Create a new dataframe that transforms and reduces the feature set of the original dataframe using PCA. The PCA dataset will contain only 3 feature components (plus the Target column). Visualise the new PCA dataset

In [None]:
from sklearn.preprocessing import StandardScaler
from sklearn.decomposition import PCA

# Create copy of dataframe without Target column for PCA
X = df.drop('Target', axis=1)

# Scale the features
scaler = StandardScaler()
X_scaled = scaler.fit_transform(X)

# Apply PCA with 3 components
pca = PCA(n_components=3)
X_pca = pca.fit_transform(X_scaled)

# Create new dataframe with PCA results
pca_df = pd.DataFrame(data=X_pca, columns=['PC1', 'PC2', 'PC3'])

# Add Target column back
pca_df['Target'] = df['Target'].values

# Display first few rows
print("\nPCA Dataset:")
print(pca_df.head())


In [None]:
import matplotlib.pyplot as plt
from mpl_toolkits.mplot3d import Axes3D

# Create 3D scatter plot
fig = plt.figure(figsize=(10, 8))
ax = fig.add_subplot(111, projection='3d')

# Plot points colored by Target
colors = {'Dropout': 'red', 'Graduate': 'blue', 'Enrolled': 'orange'}
for target in pca_df['Target'].unique():
    mask = pca_df['Target'] == target
    ax.scatter(pca_df.loc[mask, 'PC1'], 
              pca_df.loc[mask, 'PC2'],
              pca_df.loc[mask, 'PC3'],
              c=colors[target],
              label=target,
              alpha=0.6)

# Set labels and title
ax.set_xlabel('First Principal Component')
ax.set_ylabel('Second Principal Component') 
ax.set_zlabel('Third Principal Component')
ax.set_title('3D PCA Visualization')

# Add legend
plt.legend()

# Show plot
plt.show()



### Item 1 - PCA Commentary

From the 3d visualisation it can be seen that there is an imbalance in the target classes, with Graduate being the most populus followed by Dropout then Enrolled.

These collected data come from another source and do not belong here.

(** * markdown2html: a shallow embedding of [markdown2html.py]

    The script converts a restricted Markdown dialect to HTML one line at a
    time.  This development embeds

    - the Python string operations the script relies on ([str.startswith],
      slicing, [str.strip], [str.join], [str.encode]);
    - the regular-expression substitutions [re.sub] performs for the four
      inline patterns of the script (a literal opening delimiter, a lazy
      [(.*?)] group and a literal closing delimiter);
    - MD5 (RFC 1321), which [hashlib.md5] computes;
    - the line transformer [markdown_to_html_line] and the driver under
      [if __name__ == "__main__"].

    A Python [str] is a sequence of Unicode code points; it is modelled as a
    list of code points, each an [N].  A Python exception is modelled by the
    [Raise] constructor of [result]. *)

From Stdlib Require Import String Ascii.
From Stdlib Require Import List NArith Arith Lia Bool.
Import ListNotations.

Open Scope N_scope.

(** ** Strings *)

Definition char := N.
Definition str := list char.

(** An ASCII literal of the script, as a [str]. *)
Definition lit (s : string) : str :=
  map N_of_ascii (list_ascii_of_string s).
Arguments lit s%_string.

Definition LF : char := 10.
Definition SPACE : char := 32.
Definition HASH : char := 35.

(** [s.startswith(p)] *)
Fixpoint startswith (s p : str) {struct p} : bool :=
  match p, s with
  | [], _ => true
  | a :: p', b :: s' => (b =? a) && startswith s' p'
  | _ :: _, [] => false
  end.

(** [s == t] on strings. *)
Fixpoint str_eqb (s t : str) : bool :=
  match s, t with
  | [], [] => true
  | a :: s', b :: t' => (a =? b) && str_eqb s' t'
  | _, _ => false
  end.

(** The truth value of a string in [if html_line:]. *)
Definition truthy (s : str) : bool :=
  match s with [] => false | _ :: _ => true end.

(** [str.isspace] on one code point: the characters [str.strip()] removes
    (CPython's [_PyUnicode_IsWhitespace]). *)
Definition isspace (c : char) : bool :=
  ((0x09 <=? c) && (c <=? 0x0D)) || ((0x1C <=? c) && (c <=? 0x20))
  || (c =? 0x85) || (c =? 0xA0) || (c =? 0x1680)
  || ((0x2000 <=? c) && (c <=? 0x200A))
  || (c =? 0x2028) || (c =? 0x2029) || (c =? 0x202F) || (c =? 0x205F)
  || (c =? 0x3000).

(** [s.lstrip()], [s.rstrip()] and [s.strip()]. *)
Fixpoint lstrip (s : str) : str :=
  match s with
  | [] => []
  | c :: s' => if isspace c then lstrip s' else s
  end.

Definition rstrip (s : str) : str := rev (lstrip (rev s)).

Definition strip (s : str) : str := rstrip (lstrip s).

(** [sep.join(parts)] *)
Fixpoint join (sep : str) (parts : list str) : str :=
  match parts with
  | [] => []
  | [p] => p
  | p :: ps => p ++ sep ++ join sep ps
  end.

(** ['#' * level] *)
Definition hashes (level : nat) : str := repeat HASH level.

(** ** Exceptions *)

Inductive exn : Type :=
| UnicodeEncodeError (text : str)   (* [text.encode()] met a surrogate *)
| KeyError (key : nat)              (* missing key of [heading_levels] *)
| OSError (msg : str).              (* raised by [open], [readlines], [write] *)

Inductive result (A : Type) : Type :=
| Ok (a : A)
| Raise (e : exn).
Arguments Ok {A} a.
Arguments Raise {A} e.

The Graduate group has a much better defined cluster in the 3 components compared to the other two Targets as well.

In [None]:
# Print value counts of Target column
print("\nTarget Distribution:")
print(pca_df['Target'].value_counts())


A value count of the Target column confirms there is indeed a class imbalance.

## Item 2 - Train / Test Splitting

Here we need to split the dataset into train / test splits. Care needs to be taken as the Target is imbalanced. We must produce 3 train / test splits as there are 3 classes in the Target output variable.